- [INSTRUCTIONS TO FOLLOW]: Wherever the word "change" appears in a line of the data, that line should be copied.

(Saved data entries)
(** What a subscription spawns: a task that forwards what the peer sends. *)
Inductive Task := ProcessBlockAnnouncements (id : NodeId) | ProcessFragments (id : NodeId) | ProcessGossip (id : NodeId).

Record NodeService := mkService {
  block0_hash : BlockHash;
  keypair : SecretKey;
  peers : PeerMap;
  spawned : list Task;
}.
Definition set_peers (p : PeerMap) (s : NodeService) : NodeService :=
  mkService (block0_hash s) (keypair s) p (spawned s).
Definition spawn (t : Task) (s : NodeService) : NodeService :=
  mkService (block0_hash s) (keypair s) (peers s) (spawned s ++ [t]).

Definition peer_id (addr : Address) (s : NodeService) : result Error NodeId :=
  match client_id addr (peers s) with Some id => Ok id | None => Err FailedPrecondition end.

(** [fresh]: the random nonce for the client. *)
Definition handshake (addr : Address) (nonce fresh : Nonce) (s : NodeService)
    : NodeService * Connect.HandshakeResponse (Nonce := Nonce) (BlockHash := BlockHash) (AuthenticatedNodeId := Auth) :=
  (set_peers (generate_auth_nonce fresh addr (peers s)) s,
   Connect.mkResponse (Some (block0_hash s)) (sign (keypair s) nonce) fresh).

Definition client_auth (env : Env) (now : Z) (addr : Address) (auth : Auth) (s : NodeService)
    : NodeService * result Error unit :=
  match auth_id auth with
  | None => (s, Err InvalidArgument)
  | Some id =>
      let '(p, r) := complete_handshake env now addr id (verify auth) (peers s) in
      (set_peers p s,
       map_err (λ e, match e with NonceMissing => FailedPrecondition | VerifyFailed => Unauthenticated end) r)
  end.

(** The task is spawned before the subscription, which may still fail. *)
Definition subscription (task : NodeId → Task) (subscribe : NodeId → PeerMap → PeerMap * bool)
    (addr : Address) (s : NodeService) : NodeService * result Error unit :=
  match peer_id addr s with
  | Err e => (s, Err e)
  | Ok id =>
      let s := spawn (task id) s in
      let '(p, outbound) := subscribe id (peers s) in
      (set_peers p s, if outbound then Ok tt else Err FailedPrecondition)
  end.
Definition block_subscription := subscription ProcessBlockAnnouncements subscribe_to_block_events.
Definition fragment_subscription := subscription ProcessFragments subscribe_to_fragments.
Definition gossip_subscription := subscription ProcessGossip subscribe_to_gossip.

(** ** The two ends together

    A client with the key [key] connects from [addr]: its handshake, its
    signature of the nonce it gets, and its three subscriptions. *)
Section session.
Context (env : Env) (now : Z) (addr : Address) (fresh : Nonce) (key : SecretKey).

Definition challenged (s : NodeService) : NodeService := (handshake addr fresh fresh s).1.
Definition authenticated (s : NodeService) : NodeService * result Error unit :=
  client_auth env now addr (sign key fresh) (challenged s).
Definition subscribed (s : NodeService) : NodeService * bool :=
  let '(s, r1) := block_subscription addr (authenticated s).1 in
  let '(s, r2) := fragment_subscription addr s in
  let '(s, r3) := gossip_subscription addr s in
  (s, is_ok r1 && is_ok r2 && is_ok r3).

(** The node as the client sees it. *)
Definition remote (s : NodeService)
    : Connect.Remote (Nonce := Nonce) (BlockHash := BlockHash) (AuthenticatedNodeId := Auth) (Auth := Auth) :=
  Connect.mkRemote true (λ nonce, Some (handshake addr nonce fresh s).2)
    (λ auth, is_ok (client_auth env now addr auth (challenged s)).2) (subscribed s).2.
Definition crypto : Connect.Crypto (NodeId := NodeId) (Nonce := Nonce) (AuthenticatedNodeId := Auth) (Auth := Auth) :=
  Connect.mkCrypto verify auth_id (sign key).
End session.

Context `{!LinkedHashMapLaws NodeId PeerData} `{!LinkedHashMapLaws Address NodeId} `{!LruLaws Address Nonce}.
(** The signature of a node verifies, and names the node. *)
Context (node_of : SecretKey → NodeId).
Hypothesis sign_ok : ∀ k n, verify (sign k n) n = true ∧ auth_id (sign k n) = Some (node_of k).

(** The address of the peer that is dropped to make room for [id]. *)
Definition evicted (id : NodeId) (p : PeerMap) : option Address :=
  match lhm_get id (map p) with
  | Some _ => None
  | None => if (capacity p <=? length (lhm_entries (map p)))%nat
            then (λ e, remote_addr (comms e.2)) <$> head (lhm_entries (map p)) else None
  end.

Lemma client_id_remove a a' p : client_id a (auth_remove a' p) = if decide (a = a') then None else client_id a p.
Proof.
  unfold client_id, auth_remove. simpl. rewrite !lhm_get_spec, lhm_remove_entries, alist_get_del. by case_decide.
Qed.

Lemma client_id_ensure now id addr p a :
  client_id a (ensure_peer now id addr p) = if decide (evicted id p = Some a) then None else client_id a p.
Proof.
  unfold ensure_peer, evicted. destruct (lhm_get id (map p)); [done|]. unfold evict_if_full.
  destruct (capacity p <=? length _)%nat; [|done].
  destruct (lhm_pop_front_spec (map p)) as [Hh _]. destruct (lhm_pop_front (map p)) as [m o]. simpl in Hh. subst o.
  destruct (head (lhm_entries (map p))) as [[id' d]|]; [|done]. simpl.
  change (client_id a (auth_remove (remote_addr (comms d)) p) =
    if decide (Some (remote_addr (comms d)) = Some a) then None else client_id a p).
  rewrite client_id_remove. repeat case_decide; simplify_eq; done.
Qed.

Lemma ensure_peer_present now id addr p : is_Some (lhm_get id (map (ensure_peer now id addr p))).
Proof.
  unfold ensure_peer. simpl. rewrite lhm_get_spec, lhm_or_insert_entries.
  set (l := lhm_entries _). destruct (alist_get id l) as [d|] eqn:Hg; [by rewrite Hg|].
  rewrite alist_get_app, Hg. simpl. by rewrite decide_True.
Qed.

Lemma alter_peer_present f id p d :
  lhm_get id (map p) = Some d → lhm_get id (map (alter_peer f id p)) = Some (f d).
Proof.
  intros Hg. unfold alter_peer. simpl. rewrite lhm_get_spec in *.
  by rewrite lhm_get_mut_entries, alist_get_alter, decide_True, Hg.
Qed.

(** The client is authenticated, then added to the table. *)
Lemma authenticated_state env now addr fresh key s :
  0 < lru_cap (in_progress (peers s)) →
  ∃ pr, lru_cap pr = lru_cap (in_progress (peers s)) ∧
    authenticated env now addr fresh key s =
      (set_peers (add_client env now (node_of key) addr
         (mkPeerMap (map (peers s)) pr
            (lhm_insert addr (node_of key) (lhm_remove addr (established (peers s))))
            (capacity (peers s)) (peer_connected_cnt (peers s)))) s, Ok tt).
Proof.
  intros Hcap. unfold authenticated, client_auth. destruct (sign_ok key fresh) as [Hv ->].
  unfold complete_handshake, auth_complete_handshake. simpl.
  destruct (lru_pop_spec addr (lru_put addr fresh (in_progress (peers s)))) as (Hn & _ & Hc).
  destruct (lru_pop _ _) as [pr o]. simpl in Hn, Hc. rewrite lru_put_cap in Hc. rewrite lru_put_entries in Hn.
  exists pr. split; [done|]. subst o. destruct (lru_cap (in_progress (peers s))) as [|cap]; [lia|]. simpl.
  rewrite decide_True by done. by rewrite Hv.
Qed.

Lemma authenticated_run env now addr fresh key s :
  0 < lru_cap (in_progress (peers s)) →
  let id := node_of key in
  let '(s', r) := authenticated env now addr fresh key s in
  r = Ok tt ∧ (∃ d, lhm_get id (map (peers s')) = Some d) ∧
  client_id addr (peers s') = (if decide (evicted id (peers s) = Some addr) then None else Some id) ∧
  spawned s' = spawned s.
Proof.
  intros Hcap id. destruct (authenticated_state env now addr fresh key s Hcap) as (pr & _ & ->). fold id.
  set (p1 := mkPeerMap _ _ _ _ _). split; [done|]. split; [|split; [|done]].
  - destruct (ensure_peer_present now id addr p1) as [d Hd]. eexists.
    exact (alter_peer_present (λ d, (update_comm_status env d).1) id (ensure_peer now id addr p1) d Hd).
  - change (client_id addr (ensure_peer now id addr p1) =
      if decide (evicted id p1 = Some addr) then None else Some id).
    rewrite client_id_ensure. case_decide; [done|]. unfold client_id, p1. simpl.
    rewrite lhm_get_spec, lhm_insert_entries, alist_get_app, alist_get_del, decide_True by done.
    simpl. by rewrite decide_True.
Qed.

Lemma subscription_ok task f addr s id d :
  client_id addr (peers s) = Some id → lhm_get id (map (peers s)) = Some d →
  ∃ s', subscription task (subscribe_with f) addr s = (s', Ok tt) ∧ client_id addr (peers s') = Some id ∧
    lhm_get id (map (peers s')) = Some (set_comms (f (comms (server_comms_data d))) (server_comms_data d)) ∧
    spawned s' = spawned s ++ [task id].
Proof.
  intros Hid Hd. unfold subscription, peer_id. rewrite Hid. unfold subscribe_with. simpl. rewrite Hd. simpl.
  eexists. split; [done|]. split; [done|]. split; [|done]. simpl.
  by apply (alter_peer_present (λ d, set_comms (f (comms (server_comms_data d))) (server_comms_data d))).
Qed.

Lemma subscription_refused task f addr s :
  client_id addr (peers s) = None → subscription task f addr s = (s, Err FailedPrecondition).
Proof. intros Hid. unfold subscription, peer_id. by rewrite Hid. Qed.

Lemma is_subscribed_subscribe {T} (h : CommHandle T) : is_subscribed (subscribe h) = true.
Proof. by destruct h as [[]]. Qed.
Lemma is_subscribed_clear {T} (h : CommHandle T) : is_subscribed h = true → is_subscribed (clear_pending h) = true.
Proof. by destruct h as [[]]. Qed.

- [YOUR SOLUTION]:
  change (client_id a (auth_remove (remote_addr (comms d)) p) =
  - change (client_id addr (ensure_peer now id addr p1) =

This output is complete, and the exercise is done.